El primero que se empieza a reír es el Lucero, una risa nerviosa y alcohólica que, por fin, le descoloca el rizo rebeldemente perfecto. Paquito, con una inmensa risa como su estatura, es el segundo. En un momento, todos los admiradores de Capdepón están retorciéndose en sus sillas, endemoniados con sus carcajadas. Carrillo La Loca se cae incluso al suelo y Maroto se vuelve a cortar las manos con los cristales de la copa rota.
El joven Montesinos es el único que permanece en pie, con una media sonrisa serena y sin apartar la vista del banquero.
—Si lo deseáis –silabea con calma–, os presento a mis amigos y os tomáis algo con nosotros. Podemos leeros, incluso, un nuevo poema del gran vate granadino Isidoro Capdepón. Es un poema hondo, alhámbrico, nazaricista, albaicinante, generalífico y no sé cuántas cosas más. No os vais a arrepentir.

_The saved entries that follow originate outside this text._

(* ===== verification/Vfs.v ===== *)
(** * Path names across file systems: [vfs.c]

    [get_device] writes into the path it is given, so every function returns
    the path buffer it leaves behind. *)

From stdpp Require Import base gmap strings numbers list.
From S2P Require Import Prelude Prog CString Layout Log State SfsInode SfsDir FatBase FatInode FatDir Vop.

Definition chr_colon : Z := 58.
Definition str3 (a b c : Z) : list Z := [a; b; c; 0].

Section Vfs.
Context `{DevSw} `{Machine}.

Definition vfs_get_curdir : fsprog nat :=
  node <- gets (fun k => p_cwd (km_proc k));;
  vop_ref_inc node;;;
  Ret node.

(** [strncmp(devname, s, 3) == 0] *)
Definition dev_is (devname s : list Z) : fsprog bool :=
  c <- lift (strncmp devname s 3);; Ret (c =? 0).

Definition vfs_get_root (devname : list Z) : fsprog nat :=
  a <- dev_is devname (str3 115 102 115);;                 (* "sfs" *)
  b <- (if a : bool then Ret true else dev_is devname (str3 83 70 83));;
  if b : bool then sfs_get_root
  else
    a <- dev_is devname (str3 102 97 116);;                (* "fat" *)
    b <- (if a : bool then Ret true else dev_is devname (str3 70 65 84));;
    if b : bool then fat_get_root else sfs_get_root.

Definition vfs_get_bootfs : fsprog nat := sfs_get_root.

(** The first ':' or '/' of a path: its index and whether it is a colon. *)
Fixpoint find_sep (p : list Z) (i : nat) : outcome (option (nat * bool)) :=
  match p with
  | [] => oob
  | c :: p =>
      if c =? 0 then Ok None
      else if c =? chr_colon then Ok (Some (i, true))
      else if c =? chr_slash then Ok (Some (i, false))
      else find_sep p (S i)
  end.

(** The node to start from, the offset of the rest of the path, and the path
    buffer. *)
Definition get_device (path : list Z) : fsprog (nat * nat * list Z) :=
  sep <- lift (find_sep path 0);;
  match sep with
  | None | Some (S _, false) =>
      (* No colon before a slash, and the slash isn't leading: a relative path *)
      node <- vfs_get_curdir;;
      Ret (node, 0%nat, path)
  | Some (S c, true) =>
      (* device:path - get root of device's filesystem *)
      path <- lift (wr path (S c) 0);;
      rest <- lift (skip_slashes (drop (S (S c)) path));;
      node <- vfs_get_root path;;
      Ret (node, (length path - length rest)%nat, path)
  | Some (O, false) =>
      (* ///... *)
      node <- vfs_get_bootfs;;
      rest <- lift (skip_slashes (drop 1 path));;
      Ret (node, (length path - length rest)%nat, path)
  | Some (O, true) => undef "node is not set"
  end.

(** Get the inode according to the path filename. *)
Definition vfs_lookup (path : list Z) : fsprog (option nat * list Z) :=
  let* (node, sub, path) := get_device path in
  c <- lift (rd path sub);;
  if negb (c =? 0) then
    result <- vop_namei node (drop sub path);;
    Ret (result, path)
  else Ret (Some node, path).

Definition vfs_lookup_parent (path name : list Z) : fsprog (option nat * list Z * list Z) :=
  let* (node, sub, path) := get_device path in
  let* (dp, name) := vop_nameiparent node (drop sub path) name in
  Ret (dp, name, path).

(** Retrieve current working directory (cwd). *)
Definition vfs_getcwd (path : list Z) (len : Z) : fsprog (Z * list Z) :=
  node <- vfs_get_curdir;;
  vop_getpath node path len.
End Vfs.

Las risas llegan al paroxismo entre la caterva de poetas ebrios. Paquito Soriano se está ahogando y a lo mejor se muere, pero al resto de borrachos, en ese momento, les da igual. El banquero y su hijo Gregorio giran sobre sí mismos y desfilan dignamente hacia la puerta de salida. Soriano finalmente no se ha muerto y consigue encadenar algunas sílabas.
—Dejadme hablar. Quiero hablar. Necesito hablar –eleva la voz.
Los demás, con la carcajada ya medio domesticada, van haciendo silenciosas ofrendas al joven Montesinos. El primero es Manuel Pizarro, que deposita ante él la flor de lis que adornaba el ojal de su chaqueta. El Lucero desdobla el poema de Isidoro Capdepón, lo besa reverencialmente y se lo entrega al chaval. Miguel Pizarro desata de su cuello el foulard de seda con motivos orientales y se lo ata a Montesinos a modo de turbante. Carrillo La Loca se corta un mechón de pelo y lo envuelve en una servilleta. El periodista Carnero desengancha su reloj de oro y también se lo entrega. Finalmente, Maroto se acerca por la espalda del chaval, aprieta uno de los cortes que se ha infligido en las manos y, gota a gota, va dibujando en la mesa un exacto corazón de sangre.
—Quiero proponer junta extraordinaria de la hermandad putrefaccionaria del Rinconcillo –declara Paquito desde lo alto de sus dos metros de estatura–. ¿Votos a favor?
Todos yerguen la mano.
—De acuerdo, aunque en mi calidad de presidente fundador hubiera convocado la junta igual.
—¡Viva la democracia! –grita Carnero.
—Arriba el unipersonalismo democrático –corea Maroto.
—Gracias, gracias –los labios gruesos y sensuales del dandi Paquito se humedecen antes de continuar, preparándose para una extensa alocución–. Salvas hemos derrochado en la recepción de nuestro nuevo amigo. Depositado ante él ofrendas de oro, seda y sangre congratulándonos de su valor y joven entereza. Ah, dulce amigo. Las cabezas antes laureadas son las que primero rodarán, pero tu ejército, éste tu ejército, caerá antes que tú en el campo de batalla. Arrogante ante los poderosos, delicado con los poetas, cariñoso con los bufones y que hace reír a las damas. Así eres tú, porque, aunque no te conozco, ya te adivino, como adivinó la luna al sol la primera vez que vio su luz –aplausos; Paquito los acalla con un gesto senatorial de mano–. Como oficiante saturnal de esta hermandad litúrgica, propongo el nombramiento de Manuel Fernández-Montesinos Lustau como centurión de nuestros líricos ejércitos. ¿Votamos?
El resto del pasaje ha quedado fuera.